* [What you should do]
Below are the records. Retype exactly the lines between the lines holding "(** A writer" and "Definition published_meta : string", inclusive.

Collected data entries
=====
(* ===== verification/LinkExamples.v ===== *)
(** * Links, exports and publication at work

    One link is read, renamed and read again; one node is exported as a Clash
    proxy and read back; a directory is cleaned up; some names, passwords and
    payloads do not survive the way out and back; four nodes in three countries
    are published with one variant, saved and read back; and two hosts want the
    lock of the publication. *)
From S2P Require Import Prelude GoStr GoFloat GoTime Model Base64 Ratelimit NetAddr AccountExamples NetUrl.
From S2P Require Import Links Clash Exporter ExportProofs LinkProofs Content ClashProofs Publish HotCache.

#[local] Existing Instances ascii_only checksums.
#[local] Instance no_text : FmtAny := λ _, "<nil>".

(** A codec that refuses every text *)
#[local] Instance no_json : LinkJson := {|
  vmess_unmarshal _ := None; opts_marshal _ := None; object_unmarshal _ := None |}.
#[local] Instance no_yaml : ClashCodec := {|
  yaml_object _ := None; yaml_text _ := None; json_object _ := None |}.

#[local] Instance graphic_dec c : Decision (graphic c) := and_dec _ _.

Definition sample_link : string :=
  "vless://6ba7b810@node.example.org:8443?security=tls&sni=example.org&type=ws#Old%20name".
Definition sample_base : string :=
  "vless://6ba7b810@node.example.org:8443?security=tls&sni=example.org&type=ws".

(** What [ParseURI] makes of a text, if anything *)
Definition read (raw : string) : option node :=
  match ParseURI raw "manual" with Ok n => Some n | Err _ => None end.
Definition name_of (raw : string) : option string := Node.Name <$> read raw.

Example sample_name : name_of sample_link = Some "Old name".
Proof. vm_compute. reflexivity. Qed.

Lemma rename_link_witness :
  name_of (sample_base +:+ "#" +:+ PathEscape "Tokyo #2/a") = Some "Tokyo #2/a".
Proof.
  destruct (ParseURI sample_link "manual") as [n|e] eqn:E; [|exfalso; by vm_compute in E].
  destruct (rename_link sample_base sample_link "Tokyo #2/a" "manual" n) as [_ H].
  - by apply (bool_decide_unpack _).
  - by apply (bool_decide_unpack _).
  - right. exists "Old%20name". split; [by vm_compute|by apply (bool_decide_unpack _)].
  - by apply (bool_decide_unpack _).
  - done.
  - vm_compute in E. injection E as <-. by apply (bool_decide_unpack _).
  - vm_compute in E. injection E as <-. by intros.
  - exact E.
  - unfold name_of, read. by rewrite H.
Defined.

(** The node of the link, exported and imported again *)
Definition sample_node : node := default Node.zero (read sample_link).


(** A name with a '+', or with what looks like an escape, comes back as another
    name: the fragment that [url.Parse] has decoded is decoded once more. *)
Example name_plus : name_of (sample_base +:+ "#" +:+ PathEscape "a+b") = Some "a b".
Proof. vm_compute. reflexivity. Qed.
Example name_percent : name_of (sample_base +:+ "#" +:+ PathEscape "50%41") = Some "50A".
Proof. vm_compute. reflexivity. Qed.

(** ** A proxy and back *)

Definition exported_node : node :=
  Node.zero <| Node.Protocol := ProtoTrojan |> <| Node.Name := "Tokyo" |>
    <| Node.Server := "node.example.org" |> <| Node.Port := 443 |> <| Node.Password := "secret" |>.

Lemma clash_roundtrip_witness :
  ∃ p n', BuildClashProxy (Some exported_node) "Tokyo #2" = Ok p ∧
    clashMapToNode p "import" = Some n' ∧ Node.Password n' = "secret".
Proof.
  destruct (BuildClashProxy (Some exported_node) "Tokyo #2") as [p|e] eqn:E; [|exfalso; by vm_compute in E].
  destruct (clash_roundtrip exported_node "Tokyo #2" p "import") as (n' & Hn & _ & _ & _ & _ & _ & Hpw & _).
  - exact E.
  - by vm_compute.
  - exists p, n'. split; [done|]. split; [done|].
    etrans; [apply Hpw; by apply (bool_decide_unpack _)|done].
Defined.

(** Links are not as faithful.  A password with a space is written with a '+',
    which the password of a URL keeps; *)
Definition spaced : amap :=
  {["name" := AStr "n"; "type" := AStr "trojan"; "server" := AStr "node.example.org";
    "port" := AInt 443; "password" := AStr "pass word"]}.
Example trojan_space :
  (Node.Password <$> clashMapToNode spaced "import", Node.Password <$> read (clashProxyToURI spaced)) =
  (Some "pass word", Some "pass+word").
Proof. vm_compute. reflexivity. Qed.

(** and a shadowsocksr link is written in the URL-safe alphabet, which the
    reader of such links refuses when it meets a '-' or a '_'. *)
Definition ssr_sample (server : string) : amap :=
  {["name" := AStr "n"; "type" := AStr "ssr"; "server" := AStr server; "port" := AInt 8388;
    "password" := AStr "secret"; "cipher" := AStr "aes-256-cfb"; "protocol" := AStr "origin";
    "obfs" := AStr "plain"]}.
Definition ssr_reads (server : string) : option string :=
  Node.Server <$> read (clashProxyToURI (ssr_sample server)).
Example ssr_alphabet :
  (ssr_reads "a.example.org", ssr_reads "ab.example.org", ssr_reads "abc.example.org") =
  (None, Some "ab.example.org", Some "abc.example.org").
Proof. vm_compute. reflexivity. Qed.

(** ** A directory of exports *)

Definition export_dir : list (string * bool) :=
  [("out-20250101-000000.txt", false); ("out-20250101-000000.json", false);
   ("out-20250102-000000.txt", false); ("out-20250103-000000", true);
   ("out-20251301-000000.txt", false); ("out-latest.txt", false)].

Lemma cleanup_exact_witness : "out-20250101-000000.json" ∈ cleanupOldRuns "out" 1 export_dir.
Proof.
  apply (cleanup_exact "out" 1 export_dir "out-20250101-000000.json" false).
  - lia.
  - by apply (bool_decide_unpack _).
  - by apply (bool_decide_unpack _).
  - exists "20250101-000000". split; by vm_compute.
Defined.

(** ** A published subscription *)

#[local] Existing Instances ascii_only checksums no_json no_yaml no_tzdata.

#[local] Instance sorted_range : CountRange := {|
  range_counts m := map_to_list m; range_counts_perm m := reflexivity _ |}.

(** In November 2023 *)
Definition published_at : Time := 1700000000 * Second.
Definition located (country : string) : node := sample_node <| Node.Country := country |>.
Definition travellers : list (option node) := Some <$> [located "JP"; located ""; located "UK"; located "JP"].
Definition published : blob :=
  match render_blob travellers 1 "policy" published_at with Ok b => b | Err _ => Blob.mk "" "" "" 0 ∅ "" "" "" ∅ ∅ ∅ ∅ end.
Lemma published_ok : render_blob travellers 1 "policy" published_at = Ok published.
Proof. unfold published. destruct (render_blob travellers 1 "policy" published_at) eqn:E; [done|]. by vm_compute in E. Qed.


(** A writer of %q for text without quotes and controls, and a reader that
    knows the description of the policy that was published *)
Definition plain_q (s : string) : string := double_quote +:+ s +:+ double_quote.
Definition published_meta : string :=
  @meta_text {| fmt_q := plain_q; meta_unmarshal _ := None |} published.
#[local] Instance one_policy : MetaCodec := {|
  fmt_q := plain_q;
  meta_unmarshal text := if (text =? published_meta)%string
    then Some (Meta.mk (Blob.Count published) (Blob.ETag published) (Blob.UpdatedAt published) (Blob.Policy published))
    else None |}.

Definition empty_cache : Cache.t := NewCache ∅ (λ _, zero_time).
Definition full_cache : Cache.t := Cache.mk (persist ∅ published 8) (Some published).
Lemma update_published : Update empty_cache travellers 1 "policy" published_at 8 = Ok (published, full_cache).
Proof. unfold Update. rewrite published_ok. done. Qed.



(** A node whose country is in lower case is published under a name that no
    request asks for. *)
Example lower_case_country :
  match render_blob [Some (located "jp")] 5 "policy" published_at with
  | Ok b => (Blob.CountryCount b !! "jp", Format (Some b) "raw" "jp") = (Some 1, None)
  | Err _ => False
  end.
Proof. vm_compute. reflexivity. Qed.

(** ** Two hosts and one lock *)

(** Redis as a map from the keys to their values and the ends of their time *)
#[local] Instance map_redis : Redis := {|
  redis := gmap string (string * Time);
  r_set k v ttl t s := <[k := (v, t + ttl)]> s;
  r_setnx k v ttl t s := match s !! k with
                         | Some (_, u) => if t <? u then (false, s) else (true, <[k := (v, t + ttl)]> s)
                         | None => (true, <[k := (v, t + ttl)]> s)
                         end;
  r_get k t s := match s !! k with Some (v, u) => if t <? u then Some v else None | None => None end;
  r_delete_if k v t s := match s !! k with
                         | Some (v', u) => if (t <? u) && (v =? v')%string then delete k s else s
                         | None => s
                         end
|}.
#[local] Instance map_redis_laws : RedisLaws.
Proof.
  split; simpl.
  - intros k v ttl t s k' t' _. destruct (decide (k = k')) as [->|Hk]; [by rewrite lookup_insert_eq|by rewrite lookup_insert_ne].
  - intros k v ttl t s. destruct (s !! k) as [[v' u]|]; [|done]. by destruct (t <? u).
  - intros k v t s k' t' Ht. destruct (s !! k) as [[v' u]|] eqn:E.
    + destruct (Z.ltb_spec t u) as [Hu|Hu]; cbn [andb].
      * destruct (String.eqb_spec v v') as [->|Hv].
        -- destruct (decide (k = k')) as [->|Hk]; [rewrite lookup_delete_eq, decide_True by done; done|].
           by rewrite lookup_delete_ne, decide_False by naive_solver.
        -- rewrite decide_False; [done|]. intros [_ [= ->]]. done.
      * by rewrite decide_False by naive_solver.
    + by rewrite decide_False by naive_solver.
  - intros k t t' s v Ht. destruct (s !! k) as [[v' u]|]; [|done]. destruct (Z.ltb_spec t' u), (Z.ltb_spec t u); done || lia.
Qed.
#[local] Instance no_blob_text : BlobJson := {|
  blob_json _ := Err (ErrMsg "unsupported"); nodes_json _ := Err (ErrMsg "unsupported");
  counts_text _ := Err (ErrMsg "unsupported"); blob_of_json _ := Err (ErrMsg "unsupported") |}.

Definition hot : Client.t := Client.mk "nodeharvest" (5 * Minute) (2 * Minute).
(** The first host has the lock for too long, the second takes it over, and the
    late release of the first changes nothing. *)
Definition overtaken : list (event * Time) :=
  [(Attempt_ "one", 0); (Attempt_ "two", Minute); (Attempt_ "two", 3 * Minute); (Done_ "one", 4 * Minute)].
=====
* [Task output]
(** A writer of %q for text without quotes and controls, and a reader that
    knows the description of the policy that was published *)
Definition plain_q (s : string) : string := double_quote +:+ s +:+ double_quote.
Definition published_meta : string :=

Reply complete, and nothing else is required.